John was still wearing last night´s clothes, but he swore he´d just crashed on his own bed fully-clothed and got up really late this morning. Riiii-i-i-i-i-ght.

Ali & I carried John today, he really did look really bad; I was quite proud he´d turned up at all. There was a moment when he had to run out of the classroom, but luckily he didn´t actually throw up again.

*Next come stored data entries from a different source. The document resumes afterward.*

(** Compaction moves the queue to the front and keeps it. *)
Lemma wp_compact s w :
  buf_ok SC_ENC_MAX (dec s) ->
  wp (if b_off (dec s) >? 0 then
        l ← bytes_of (dec s);
        bs ← lift (load l (b_off (dec s)) (b_len (dec s) - b_off (dec s)));
        l ← lift (store l 0 bs);
        mret (set_dec (Buf (b_at (dec s)) (Some l) (b_cap (dec s)) (b_len (dec s) - b_off (dec s)) 0) s)
      else mret s)
    (fun s' w' => w' = w /\ exists b, s' = set_dec b s /\ buf_ok SC_ENC_MAX b /\ b_off b = 0 /\
       buf_refs b = buf_refs (dec s) /\ queue b = queue (dec s)) w.
Proof.
  intros [Hp Hr]. destruct (Z.gtb_spec (b_off (dec s)) 0) as [Ho|Ho].
  - wp_step. unfold bytes_of. destruct (b_ptr (dec s)) as [l|] eqn:El; [|lia].
    set (k := b_len (dec s) - b_off (dec s)) in *. set (q := ztake k (zdrop (b_off (dec s)) l)).
    assert (zlen q = k) as Lq by (unfold q; zlens).
    do 2 wp_step. rewrite load_Done by lia. apply wp_lift_Done. fold q. wp_step.
    rewrite store_splice by lia. apply wp_lift_Done. wp_step. split; [done|].
    eexists. split; [reflexivity|]. cbn. split; [|split; [done|split]].
    + split; cbn; [rewrite zlen_splice; lia|lia].
    + unfold buf_refs. by rewrite El.
    + unfold queue. cbn. rewrite El. cbn. rewrite Z.sub_0_r, zdrop_0. fold k. fold q.
      rewrite <- Lq at 1. apply splice_0_prefix. lia.
  - wp_step. split; [done|]. exists (dec s). split; [by destruct s|]. split; [by split|].
    split; [lia|done].
Qed.

Lemma wp_stash s data R w :
  buf_ok SC_ENC_MAX (dec s) -> owns R s w ->
  wp (stash_plaintext env s data)
    (fun '(rc, s') w' => moved R w s' w' /\ (exists b, s' = set_dec b s /\ buf_ok SC_ENC_MAX b /\
       queue b = (if rc =? 0 then queue (dec s) ++ data else queue (dec s)))) w.
Proof.
  intros Hd Hown. unfold stash_plaintext. pose proof SC_ENC_MAX_bound as HM.
  destruct (Z.leb_spec (zlen data) 0) as [E|E].
  { wp_step. split; [auto with calm|]. exists (dec s). split; [by destruct s|]. split; [done|].
    destruct data; [by rewrite app_nil_r|]. rewrite zlen_cons in E. pose proof (zlen_nonneg data). lia. }
  wp_step. eapply wp_mono; [|by apply wp_compact]. cbv beta. intros s1 w1 (-> & b & -> & Hb & Ho & Hrf & Hq).
  cbn [dec set_dec]. wp_step. pose proof Hb as [Hp Hr].
  set (R' := R ⊎ buf_refs (enc s) ⊎ buf_refs (out s) ⊎ blk (hostw_at (cfg s)) (hostw (cfg s))).
  assert (forall b' w', h_refs w' = R' ⊎ buf_refs b' -> owns R (set_dec b' s) w') as Hset.
  { intros b' w' E'. unfold owns, bufs. cbn. rewrite E'. unfold R'. clear. multiset_solver. }
  eapply wp_mono; [|apply (wp_grow env Hsane b (b_len b + zlen data) (b_len b) SC_ENC_MAX R' w Hb); [lia..|]].
  2:{ rewrite Hrf, Hown. unfold bufs, R'. clear. multiset_solver. }
  intros [g b2] w2 (R2 & S2' & N2 & Hb2 & Hl2 & Ho2 & Hcap & H0 & Hn). cbv zeta.
  destruct (Z.eqb_spec g 0) as [->|Hg]; cbn [negb].
  2:{ wp_step. split; [by split_and!; [apply Hset|..]|]. rewrite Hn in * by done. exists b. split; [by destruct s|]. done. }
  destruct (H0 eq_refl) as (Hroom & Hfront & Hsome). unfold bytes_of. cbn [dec set_dec].
  pose proof Hb2 as [Hp2 Hr2]. wp_step.
  destruct (b_ptr b2) as [l|] eqn:El; [|lia]. do 2 wp_step. rewrite Hl2.
  rewrite store_splice by lia. apply wp_lift_Done. wp_step.
  split. { split_and!; [|done..]. apply Hset. rewrite R2. unfold buf_refs. by rewrite El. }
  eexists. split; [by destruct s|]. cbn [Z.eqb].
  split; [split; cbn; [rewrite zlen_splice; lia|lia]|].
  rewrite <- Hq. unfold queue in *. cbn. rewrite Ho2, Ho, !Z.sub_0_r, !zdrop_0.
  unfold front in Hfront. rewrite El in Hfront. cbn in Hfront. rewrite <- Hfront.
  unfold splice. rewrite app_assoc. rewrite ztake_app_l by zlens. apply ztake_all. zlens.
Qed.

Lemma wp_take s len w :
  buf_ok SC_ENC_MAX (dec s) -> 0 <= len ->
  wp (take_plaintext s len)
    (fun '(bs, s') w' => w' = w /\ zlen bs = Z.min len (zlen (queue (dec s))) /\
       exists b, s' = set_dec b s /\ buf_ok SC_ENC_MAX b /\ buf_refs b = buf_refs (dec s) /\
         queue (dec s) = bs ++ queue b) w.
Proof.
  intros Hd Hlen. pose proof (zlen_queue _ _ Hd) as Lq. pose proof Hd as [Hp Hr].
  unfold take_plaintext. cbv zeta.
  destruct (Z.leb_spec (b_len (dec s) - b_off (dec s)) 0) as [E|E].
  { wp_step. split; [done|]. rewrite Lq. split; [change (zlen []) with 0; lia|].
    exists (dec s). split; [by destruct s|done]. }
  unfold bytes_of. destruct (b_ptr (dec s)) as [l|] eqn:El; [|lia].
  set (n := if b_len (dec s) - b_off (dec s) <? len then b_len (dec s) - b_off (dec s) else len).
  assert (n = Z.min len (b_len (dec s) - b_off (dec s))) as En
    by (unfold n; destruct (Z.ltb_spec (b_len (dec s) - b_off (dec s)) len); lia).
  clearbody n. do 2 wp_step. wp_step. rewrite load_Done by lia. apply wp_lift_Done. wp_step.
  split; [done|]. split; [rewrite Lq; zlens|].
  assert (queue (dec s) = ztake n (zdrop (b_off (dec s)) l) ++
    ztake (b_len (dec s) - (b_off (dec s) + n)) (zdrop (b_off (dec s) + n) l)) as Hq.
  { unfold queue. rewrite El. cbn [default id from_option].
    replace (b_len (dec s) - b_off (dec s)) with (n + (b_len (dec s) - (b_off (dec s) + n))) by lia.
    rewrite ztake_add by lia. by rewrite zdrop_zdrop by lia. }
  destruct (Z.eqb_spec (b_off (dec s) + n) (b_len (dec s))) as [Ee|Ee].
  - eexists. split; [reflexivity|]. split; [split; cbn; [by rewrite ?El|lia]|].
    split; [unfold buf_refs; cbn; by rewrite ?El|]. rewrite Hq. do 2 f_equal. unfold queue. cbn. rewrite ?El. replace (_ - (_ + n)) with 0 by lia. done.
  - eexists. split; [reflexivity|]. split; [split; cbn; [by rewrite ?El|lia]|].
    split; [unfold buf_refs; cbn; by rewrite ?El|]. rewrite Hq. unfold queue. cbn. by rewrite ?El.
Qed.
End stash.

(** An outside that works: the peer's handshake answer is one byte, a record read is
    its own plaintext, and a record written is its plaintext between a header of ones and
    a trailer of twos. *)
Definition demo_env : environment call resp := fun h c =>
  match c as c return resp c with
  | CTick => zlen h `mod` 1000
  | CSelect _ _ _ => 1
  | CRecv _ len => if 0 <? len then (1, [7]) else (0, [])
  | CSend _ data => zlen data
  | CMalloc n => Some (8192 + zlen h, replicate (Z.to_nat n) 0)
  | CCertAddEncoded _ _ => true
  | CSetKeyProperty _ _ => true
  | CDecodePkcs8 _ => (60, Some szOID_RSA_RSA, [1; 2])
  | CDecodeRsaKey _ => (61, [3])
  | CNCryptOpen => (0, 62)
  | CNCryptImport _ _ => (0, 63)
  | CQueryRemoteCert _ => (0, 64)
  | CQuerySizes _ => (0, {| cbHeader := 5; cbMaximumMessage := 16384; cbTrailer := 36 |})
  | CVerifyPolicy _ _ => (true, 0)
  | CInitContext _ first _ _ _ =>
      {| isc_status := if first : bool then SEC_I_CONTINUE_NEEDED else SEC_E_OK;
         isc_tok := 65; isc_bytes := [1; 2; 3]; isc_alert := 0; isc_extra := None |}
  | CDecrypt _ data => {| dec_status := SEC_E_OK; dec_enc := data; dec_bufs := [(BData, 0, zlen data)] |}
  | CEncrypt _ hdr data trl =>
      {| enc_status := SEC_E_OK;
         enc_out := replicate (Z.to_nat hdr) 1 ++ data ++ replicate (Z.to_nat trl) 2;
         enc_cb := (hdr, zlen data, trl) |}
  | CWiden host _ => (zlen host, host)
  | CMallocBlock _ => 66
  | CCalloc => 4096
  | CCertOpenStore => 67
  | CCertCreate _ => 68
  | CCreateEngine _ _ => 69
  | CGetChain _ _ _ => 70
  | CWideLen host => zlen host
  | CWSAGetLastError | CGetLastError | CAcquire _ _ | CChainStatus _ | CApplyToken _ => 0
  end.

Lemma sc_demo_sane : sane demo_env.
Proof.
  split.
  - intros h. cbn -[Z.modulo Z.mul]. pose proof (Z.mod_pos_bound (zlen h) 1000). lia.
  - intros h s len Hl. cbn -[zlen]. destruct (Z.ltb_spec 0 len); right; unfold zlen; simpl; lia.
  - intros h s data. cbn -[zlen]. right. pose proof (zlen_nonneg data). lia.
  - intros h n Hn. cbn -[zlen]. rewrite zlen_replicate. lia.
  - intros. cbn -[zlen]. pose proof (zlen_nonneg input). lia.
  - intros h p f host req input. cbn. by destruct f.
  - intros h p data. cbn -[zlen]. pose proof (zlen_nonneg data). split; [done|].
    constructor; [cbn -[zlen]; lia|constructor].
  - intros h p hdr data trl H1 H2. cbn -[zlen]. pose proof (zlen_nonneg data).
    rewrite !zlen_app, !zlen_replicate. lia.
  - intros h p. cbn. lia.
Qed.

Definition empty_world : world := Host [] ∅ ∅.

Definition demo_conn : https_sc :=
  {| cfg := {| sock := 3; castore := 67; ca_only := false; skip_verify := false;
               hostw_at := 20; hostw := Some [104]; clientcert := 0 |};
     have_cred := true; have_ctx := true;
     sizes := {| cbHeader := 5; cbMaximumMessage := 4; cbTrailer := 3 |};
     enc := Buf 21 (Some [0; 0; 0; 0]) 4 0 0; dec := Buf 22 (Some [1; 2; 3; 4]) 4 3 1;
     out := Buf 23 (Some (replicate 12 0)) 12 0 0; deadline_ns := 0; eof := false |}.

5b were HILARIOUS today, screaming like girls at a Take That concert as we walked in and running over to throw themselves at me with hugs and kisses (they are still a bit shy of doing this with the newbies) and chanting "Ingles! Ingles! Ingles!"...I think it´s what being famous must be like, all the kids want to say hi, touch you, hug you, kiss you, get a smile or a wave from you, carry your stuff for you, wipe your board down for you...very very sweet. You wouldn´t get that in England. We had a relatively quiet lesson after the initial cacophony (John had to cover his hungover little ears) as they were filling in their revising Animals sheet, so John, I think, was grateful for small mercies! I asked the kids to not use their books and try and remember them, and I think it was a better lesson as they had to really think about it. I gave the boy who finished first a smiley sticker on his jumper. He proudly tried to show it off to his mate on the next desk, who would not look up and sullenly said "Yo vi" ("I´ve seen it").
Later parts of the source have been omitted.